# Motor de paso a paso Bipolar



## adri_ariel_05 (Mar 7, 2008)

hola a todos he visto varios post sobre estos motores sobre como controlarlos de forma milimetrica yo lo unico que necesito es que gire continuamente sin intrrupciones para un lado y para otro es para realizar un auto a radio control y elegi un motor de estos que saque de una impresora..no se mucho del tema no me los habian presentado estos motores..gracias saludos


----------



## ZOH (Mar 7, 2008)

Aunque algunas cosas que estan difundidas en internet no se difunden en el foro, te voy a dar una idea basica de lo que necesitas, preferiblemente un micro para hacer un programa para el ciclaje, un driver que puede ser el l293 o el l297 según la corriente de tu motor, un motor de pasos requiere que se le aplique una secuencia determinada para avanzar y la secuencia opuesta para retroceder.
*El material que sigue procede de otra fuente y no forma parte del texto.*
(* ===== verification/MqttAdmin.v ===== *)
(** * What the cloud publishes reaches the exit's queues

    The messages of cloud-admin's [internal/mqtt/client.go] (a JSON object's
    keys in alphabetical order, as [json.Marshal] writes a map) against
    [on_data]'s hand-written parsers. *)

From Stdlib Require Import ZArith Lia String.
From stdpp Require Import base list numbers option sets.
From S2P Require Import Prelude.
From S2P Require Import CString.
From S2P Require Import Packet.
From S2P Require Import Receiver.
From S2P Require Import TopicTable.
From S2P Require Import MqttClient.
Open Scope Z_scope.
Open Scope flp_scope.

(** ** The publisher's side (Go) *)

Fixpoint join_dec (seqs : list Z) : list Z :=
  match seqs with
  | [] => []
  | [s] => dec s
  | s :: seqs' => dec s ++ 44 :: join_dec seqs'
  end.

(** [PublishTransferNACK] *)
Definition transfer_nack_json (session_id : Z) (seqs : list Z) : list Z :=
  json_str "{'seqs':[" ++ join_dec seqs ++ json_str "],'session_id':'" ++ dec session_id ++
  json_str "'}".

(** [PublishACK] *)
Definition ack_json (nack : bool) (seq : Z) : list Z :=
  json_str "{'seq':" ++ dec seq ++
  json_str (if nack then ",'type':'NACK'}" else ",'type':'ACK'}").

Definition ack_topic (session_id : Z) : list Z := str "flp/admin/ack/" ++ dec session_id.

(** ** The parsers *)

Definition no_nul (bs : list Z) : Prop := Forall (fun b => b ≠ 0) bs.

Lemma dec_nonzero z : no_nul (dec z).
Proof. apply (Forall_impl (fun b => 48 <= b <= 57)); [ apply dec_no_nul | intros; lia ]. Qed.

Lemma length_dec z : (1 <= length (dec z) <= 10)%nat.
Proof.
  split; [ | pose proof (length_dec_digits 10 z []) as H; cbn [length] in H; unfold dec; lia ].
  unfold dec. destruct (dec_head 10 z [] ltac:(lia)) as (c & l & -> & _). cbn [length]. lia.
Qed.

Lemma topic_session_dec s : 0 <= s <= 65535 → topic_session (dec s) = Some s.
Proof.
  intros H. unfold topic_session. rewrite <- (app_nil_r (dec s)).
  rewrite strtol_dec by (try done; unfold LONG_MAX; lia).
  by replace ((s <? 0) || (s >? 65535)) with false by lia.
Qed.

Lemma own_session_dec m s : 0 < s <= 65535 → mq_session m = s → own_session (dec s) m = Some s.
Proof.
  intros H E. unfold own_session. rewrite topic_session_dec, E by lia.
  by replace ((s =? 0) || negb (s =? s)) with false by lia.
Qed.

Lemma buffered_short cap bs :
  no_nul bs → Z.of_nat (length bs) <= cap - 1 → buffered cap bs = bs.
Proof. intros Hn Hl. unfold buffered. rewrite take_ge by lia. by apply until_nul_id. Qed.

Lemma queue_seqs_full fuel sid p nacks :
  MQTT_NACK_QUEUE_DEPTH <= Z.of_nat (length nacks) → queue_seqs fuel sid p nacks = nacks.
Proof.
  intros Hl. revert p. induction fuel as [ | fuel IH ]; intros p; cbn [queue_seqs]; [ done | ].
  destruct p as [ | c p ]; [ done | ]. destruct (c =? 93); [ done | ].
  destruct (strtol10 (c :: p)) as [[v rest] | ]; [ | apply IH ].
  assert (E : (if (0 <=? v) && (v <=? 65535)
               then (xQueueSend MQTT_NACK_QUEUE_DEPTH (sid, v) nacks).2 else nacks) = nacks).
  { unfold xQueueSend. replace (Z.of_nat (length nacks) <? MQTT_NACK_QUEUE_DEPTH) with false by lia.
    by destruct (_ && _). }
  rewrite E. apply IH.
Qed.

(** One number of the list. *)
Lemma queue_seqs_step fuel sid s rest nacks :
  0 <= s <= 65535 → (∀ c, head rest = Some c → is_digit c = false) →
  queue_seqs (S fuel) sid (dec s ++ rest) nacks =
    queue_seqs fuel sid (match rest with 44 :: rest' => rest' | _ => rest end)
      (xQueueSend MQTT_NACK_QUEUE_DEPTH (sid, s) nacks).2.
Proof.
  intros Hs Hr. pose proof (strtol_dec s rest ltac:(unfold LONG_MAX; lia) Hr) as E.
  destruct (dec_head 10 s [] ltac:(lia)) as (c & l & Ed & Hc).
  unfold dec in *. rewrite Ed in *. cbn [app queue_seqs] in *.
  assert (c =? 93 = false) as -> by (unfold is_digit in Hc; lia).
  rewrite E. by replace ((0 <=? s) && (s <=? 65535)) with true by lia.
Qed.

Lemma xQueueSend_room {A} cap (x : A) q :
  Z.of_nat (length q) < cap → xQueueSend cap x q = (true, q ++ [x]).
Proof. intros H. unfold xQueueSend. by replace (_ <? cap) with true by lia. Qed.

(** The first numbers of a list cut after [n] bytes fill the queue before the
    cut can be reached. *)
Lemma queue_seqs_join fuel sid seqs tail n nacks :
  Forall (fun s => 0 <= s <= 65535) seqs →
  Z.of_nat (length nacks) <= MQTT_NACK_QUEUE_DEPTH →
  (11 * (16 - length nacks) <= n)%nat →
  (16 - length nacks < fuel)%nat →
  queue_seqs fuel sid (take n (join_dec seqs ++ 93 :: tail)) nacks =
    nacks ++ take (16 - length nacks) (map (fun s => (sid, s)) seqs).
Proof.
  intros Hs. revert fuel n nacks. induction Hs as [ | s seqs Hs Hss IH ];
    intros fuel n nacks Hl Hn Hf.
  - cbn [map]. rewrite take_nil, app_nil_r. cbn [join_dec app]. destruct fuel; [ done | ].
    by destruct n.
  - destruct fuel as [ | fuel ]; [ lia | ].
    unfold MQTT_NACK_QUEUE_DEPTH in Hl.
    destruct (decide (length nacks = 16%nat)) as [E | Hne].
    { rewrite queue_seqs_full by (unfold MQTT_NACK_QUEUE_DEPTH; lia).
      rewrite E. by rewrite Nat.sub_diag, app_nil_r. }
    pose proof (length_dec s) as Hd.
    assert (Hx : (xQueueSend MQTT_NACK_QUEUE_DEPTH (sid, s) nacks).2 = nacks ++ [(sid, s)]).
    { by rewrite xQueueSend_room by (unfold MQTT_NACK_QUEUE_DEPTH; lia). }
    replace (take (16 - length nacks) (map (fun s => (sid, s)) (s :: seqs)))
      with ((sid, s) :: take (15 - length nacks) (map (fun s => (sid, s)) seqs)).
    2: { replace (16 - length nacks)%nat with (S (15 - length nacks)) by lia. done. }
    change ((sid, s) :: take (15 - length nacks) (map (λ s, (sid, s)) seqs))
      with ([(sid, s)] ++ take (15 - length nacks) (map (λ s, (sid, s)) seqs)).
    rewrite app_assoc.
    assert (Hl' : length (nacks ++ [(sid, s)]) = S (length nacks))
      by (rewrite length_app; cbn [length]; lia).
    destruct seqs as [ | s' seqs ].
    + cbn [join_dec map take]. rewrite take_nil, app_nil_r. rewrite take_app_ge by lia.
      destruct (n - length (dec s))%nat as [ | k ] eqn:Ek; [ lia | ].
      cbn [take]. rewrite queue_seqs_step by (try done; by intros c [= <-]).
      rewrite Hx. destruct fuel; [ done | ]. done.
    + change (join_dec (s :: s' :: seqs)) with (dec s ++ 44 :: join_dec (s' :: seqs)).
      rewrite <- app_assoc, take_app_ge by lia.
      destruct (n - length (dec s))%nat as [ | k ] eqn:Ek; [ lia | ].
      cbn [take app]. rewrite queue_seqs_step by (try done; by intros c [= <-]).
      rewrite Hx, IH by (rewrite ?Hl'; unfold MQTT_NACK_QUEUE_DEPTH; lia).
      by rewrite Hl'.
Qed.

Lemma join_dec_nonzero seqs : no_nul (join_dec seqs).
Proof.
  induction seqs as [ | s [ | s' seqs ] IH ]; [ constructor | apply dec_nonzero | ].
  change (join_dec (s :: s' :: seqs)) with (dec s ++ 44 :: join_dec (s' :: seqs)).
  apply Forall_app. split; [ apply dec_nonzero | by constructor ].
Qed.

Lemma transfer_nack_json_nonzero sid seqs : no_nul (transfer_nack_json sid seqs).
Proof.
  unfold transfer_nack_json, no_nul.
  repeat (apply Forall_app; split); try apply join_dec_nonzero; try apply dec_nonzero;
    repeat constructor; done.
Qed.

Lemma update_nacks m f v :
  f (mq_nacks m) = v → m <| mq_nacks ::= f |> = m <| mq_nacks := v |>.
Proof. by intros <-. Qed.

(** The parser on the whole message, whatever its length. *)
Lemma on_transfer_nack_json sid s seqs m :
  Forall (fun s => 0 <= s <= 65535) seqs →
  Z.of_nat (length (mq_nacks m)) <= MQTT_NACK_QUEUE_DEPTH →
  on_transfer_nack sid (transfer_nack_json s seqs) m =
    m <| mq_nacks := mq_nacks m ++
           take (16 - length (mq_nacks m)) (map (fun q => (sid, q)) seqs) |>.
Proof.
  intros Hs Hl. unfold on_transfer_nack, buffered.
  rewrite until_nul_id by apply Forall_take, transfer_nack_json_nonzero.
  set (tail := json_str ",'session_id':'" ++ dec s ++ json_str "'}").
  set (body := join_dec seqs ++ 93 :: tail).
  assert (Et : take (Z.to_nat (512 - 1)) (transfer_nack_json s seqs) =
    123 :: json_str "'seqs':[" ++ take 502 body) by reflexivity.
  rewrite Et, strstr_skip by reflexivity.
  rewrite strstr_first by (apply prefix_of_spec; by eexists).
  change (drop 8 (json_str "'seqs':[" ++ take 502 body)) with (take 502 body).
  assert (Hlen : (16 < length (json_str "'seqs':[" ++ take 502 body))%nat).
  { rewrite length_app, length_take. unfold body, tail.
    rewrite !length_app. cbn [length]. rewrite !length_app.
    change (length (json_str "'seqs':[")) with 8%nat.
    change (length (json_str ",'session_id':'")) with 15%nat. lia. }
  set (fuel := length (json_str "'seqs':[" ++ take 502 body)).
  assert (Hq : queue_seqs fuel sid (take 502 body) (mq_nacks m) =
    mq_nacks m ++ take (16 - length (mq_nacks m)) (map (fun q => (sid, q)) seqs))
    by (apply queue_seqs_join; [ done | done | lia | lia ]).
  by apply update_nacks.
Qed.

Lemma topic_buffered (pre : list Z) s :
  no_nul pre → (length pre <= 100)%nat → buffered 128 (pre ++ dec s) = pre ++ dec s.
Proof.
  intros Hn Hl. pose proof (length_dec s). apply buffered_short.
  - apply Forall_app. split; [ done | apply dec_nonzero ].
  - rewrite length_app. lia.
Qed.

Lemma length_pos {A} (x : A) l : (Z.of_nat (length (x :: l)) >? 0) = true.
Proof. apply Z.gtb_lt. cbn [length]. lia. Qed.

Lemma not_cmd_topic (pre rest : list Z) :
  prefix_of pre (str "flp/admin/cmd") = false → pre ++ rest ≠ str "flp/admin/cmd".
Proof. intros H E. apply not_true_iff_false in H. apply H, prefix_of_spec. by exists rest. Qed.

(** C21: the cloud's retransmission request, whatever its length, puts exactly
    the listed fragments, in order and as many as there is room for, into the
    NACK queue of the exit that runs the session: the 511-byte buffer may cut
    the list, even within a number, but never before the queue of 16 is full. *)
Theorem transfer_nack_delivered {W} (h : MqttHost W) sid seqs m w :
  0 < sid <= 65535 → mq_session m = sid → Forall (fun s => 0 <= s <= 65535) seqs →
  Z.of_nat (length (mq_nacks m)) <= MQTT_NACK_QUEUE_DEPTH →
  on_data h (nack_topic sid) (Some (transfer_nack_json sid seqs)) m w =
    (m <| mq_nacks := mq_nacks m ++
            take (16 - length (mq_nacks m)) (map (fun q => (sid, q)) seqs) |>,
     rx_callback h (nack_topic sid) (Some (transfer_nack_json sid seqs)) w).
Proof.
  intros Hsid Hm Hs Hl. unfold on_data, nack_topic. cbv zeta.
  rewrite topic_buffered by (repeat constructor; done).
  rewrite bool_decide_false by by apply not_cmd_topic. cbn [andb].
  change (prefix_of (str "flp/admin/ack/") (str "flp/admin/transfer_nack/" ++ dec sid)) with false.
  cbn [andb].
  change (prefix_of (str "flp/admin/transfer_nack/") (str "flp/admin/transfer_nack/" ++ dec sid))
    with true.
  change (drop 24 (str "flp/admin/transfer_nack/" ++ dec sid)) with (dec sid).
  rewrite own_session_dec by done. cbn [andb].
  replace (Z.of_nat (length (transfer_nack_json sid seqs)) >? 0) with true.
  2: { symmetry. exact (length_pos 123 _). }
  change (default [] (Some (transfer_nack_json sid seqs))) with (transfer_nack_json sid seqs).
  by rewrite on_transfer_nack_json.
Qed.

Lemma transfer_nack_delivered_witness :
  mq_nacks (on_data (W := unit)
    (mk_mqtt_host (fun w _ _ _ => (0, w)) (fun w _ _ => w) (fun _ => 0) (fun _ => 0)
       (fun _ _ => 0) (fun w => w) None)
    (nack_topic 7) (Some (transfer_nack_json 7 [3; 65535])) (activate_transfer_session 7 (mqtt_init 1))
    tt).1 = [(7, 3); (7, 65535)].
Proof.
  rewrite (transfer_nack_delivered _ 7 [3; 65535]).
  - vm_compute. reflexivity.
  - lia.
  - vm_compute. reflexivity.
  - repeat constructor; lia.
  - vm_compute. discriminate.
Defined.

(** ** Acknowledgements *)

Lemma ack_json_nonzero nack s : no_nul (ack_json nack s).
Proof.
  unfold ack_json, no_nul. repeat (apply Forall_app; split); try apply dec_nonzero;
    destruct nack; repeat constructor; done.
Qed.

Lemma strstr_digits l rest needle :
  Forall (fun b => 48 <= b <= 57) l → (∃ c n, needle = c :: n ∧ c = 34) →
  strstr (l ++ rest) needle = strstr rest needle.
Proof.
  intros H (c & n & -> & ->). induction H as [ | b l Hb _ IH ]; [ done | ].
  cbn [app]. rewrite strstr_skip; [ done | ]. cbn [prefix_of].
  by replace (34 =? b) with false by lia.
Qed.

(** What [on_cloud_ack]'s searches find in the message. *)
Lemma ack_json_finds nack s :
  let j := ack_json nack s in
  strstr j (json_str "'seq':") =
    Some (json_str "'seq':" ++ dec s ++ json_str (if nack then ",'type':'NACK'}" else ",'type':'ACK'}")) ∧
  bool_decide (is_Some (strstr j (json_str "'ACK'"))) = negb nack ∧
  bool_decide (is_Some (strstr j (json_str "'NACK'"))) = nack.
Proof.
  cbv zeta. unfold ack_json.
  set (t := json_str (if nack then _ else _)).
  assert (Hd : ∀ needle, (∃ c n, needle = c :: n ∧ c = 34) →
    strstr (dec s ++ t) needle = strstr t needle).
  { intros needle H. apply strstr_digits; [ apply dec_no_nul | done ]. }
  assert (Hsk : ∀ needle, (∃ c n, needle = c :: n ∧ c = 34) →
    prefix_of needle (json_str "'seq':" ++ dec s ++ t) = false →
    prefix_of needle (json_str "':" ++ dec s ++ t) = false →
    strstr (json_str "{'seq':" ++ dec s ++ t) needle = strstr t needle).
  { intros needle (c & n & -> & ->) H1 H2. rewrite <- Hd by eauto.
    change (json_str "{'seq':" ++ dec s ++ t) with (123 :: 34 :: 115 :: 101 :: 113 :: 34 :: 58 :: dec s ++ t).
    rewrite strstr_skip by done. rewrite strstr_skip by exact H1.
    do 3 rewrite strstr_skip by done. rewrite strstr_skip by exact H2.
    by rewrite strstr_skip by done. }
  split_and!.
  - change (json_str "{'seq':" ++ dec s ++ t) with (123 :: json_str "'seq':" ++ dec s ++ t).
    rewrite strstr_skip by done. apply strstr_first, prefix_of_spec. by eexists.
  - rewrite Hsk by (try done; by eexists _, _). unfold t. by destruct nack.
  - rewrite Hsk by (try done; by eexists _, _). unfold t. by destruct nack.
Qed.

(** A per-fragment answer of the cloud reaches the queue of its kind: the
    number is read back, and a message is never taken for the other kind. *)
Theorem cloud_ack_delivered {W} (h : MqttHost W) sid nack s m w :
  0 < sid <= 65535 → mq_session m = sid → 0 <= s <= 65535 →
  on_data h (ack_topic sid) (Some (ack_json nack s)) m w =
    (if nack : bool
     then m <| mq_nacks := (xQueueSend MQTT_NACK_QUEUE_DEPTH (sid, s) (mq_nacks m)).2 |>
     else m <| mq_acks := (xQueueSend MQTT_ACK_QUEUE_DEPTH (sid, s) (mq_acks m)).2 |>,
     rx_callback h (ack_topic sid) (Some (ack_json nack s)) w).
Proof.
  intros Hsid Hm Hs. unfold on_data, ack_topic. cbv zeta.
  rewrite topic_buffered by (repeat constructor; done).
  rewrite bool_decide_false by by apply not_cmd_topic. cbn [andb].
  change (prefix_of (str "flp/admin/ack/") (str "flp/admin/ack/" ++ dec sid)) with true.
  change (drop 14 (str "flp/admin/ack/" ++ dec sid)) with (dec sid).
  rewrite own_session_dec by done. cbn [andb].
  replace (Z.of_nat (length (ack_json nack s)) >? 0) with true
    by (symmetry; exact (length_pos 123 _)).
  change (default [] (Some (ack_json nack s))) with (ack_json nack s).
  f_equal. unfold on_cloud_ack.
  rewrite buffered_short; [ | apply ack_json_nonzero | ].
  2: { unfold ack_json. rewrite !length_app. pose proof (length_dec s).
       change (length (json_str "{'seq':")) with 7%nat.
       assert (length (json_str (if nack then ",'type':'NACK'}" else ",'type':'ACK'}")) <= 20)%nat
         by (destruct nack; cbn; lia). lia. }
  destruct (ack_json_finds nack s) as (H1 & H2 & H3). rewrite H1, H2, H3.
  rewrite (drop_app_length' (json_str "'seq':")) by done.
  rewrite strtol_dec; [ | unfold LONG_MAX; lia | by destruct nack; intros c [= <-] ].
  replace ((s <? 0) || (s >? 65535)) with false by lia. by destruct nack.
Qed.

Lemma cloud_ack_delivered_witness :
  mq_acks (on_data (W := unit)
    (mk_mqtt_host (fun w _ _ _ => (0, w)) (fun w _ _ => w) (fun _ => 0) (fun _ => 0)
       (fun _ _ => 0) (fun w => w) None)
    (ack_topic 65535) (Some (ack_json false 60000))
    (activate_transfer_session 65535 (mqtt_init 1)) tt).1 = [(65535, 60000)].
Proof.
  rewrite (cloud_ack_delivered _ 65535 false 60000).
  - vm_compute. reflexivity.
  - lia.
  - vm_compute. reflexivity.
  - lia.
Defined.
Ejemplo: Dos bobinas 
Primer paso  A : 01  B : 10
Segun paso  A : 10  B : 10
Tercer paso  A : 10  B :  01
Cuarto paso A : 01  B :  01
Se repite el primero y asi sucesivamente, si tienes otras dudas con gusto


----------



## adri_ariel_05 (Mar 10, 2008)

si surgen muchas dudas...como por ejemplo como montar en CI es decir que circuito usar en el cual se monte este integrado..gracias saludos


----------



## ZOH (Mar 10, 2008)

No te entiendo bien, y si es demasiado obvio me disculpas, pero creo que necesitas un protoboard, es una tablita en la que se montan prototipos de circuitos electrónicos.


----------



## adri_ariel_05 (Mar 11, 2008)

no no me entendiste...cuando se usa un Circuito integrado el mismo esta acompañado de componentes pasivos como resistencias y etc lo que yo presiso es eso el circuito en donde estan ubicados todos los componentes incluyendo el integrado ese gracias chau


----------



## ZOH (Mar 11, 2008)

Si usas un l293, solo necesitas diodods adicionales y el circuito lo puedes encontrar uno básico aca:

http://www.iesleonardo.información/...edro Ramos/control de motores paso a paso.htm

Te recomiendo que añadas los diodos por protección, se ubican en las bobinas del motor un diodo con anodo a tierra catodo a un terminal de la bobina, y otro con anodo en el terminal de la bobina y el otro a vcc, lo mismo para los cuatro terminales.


----------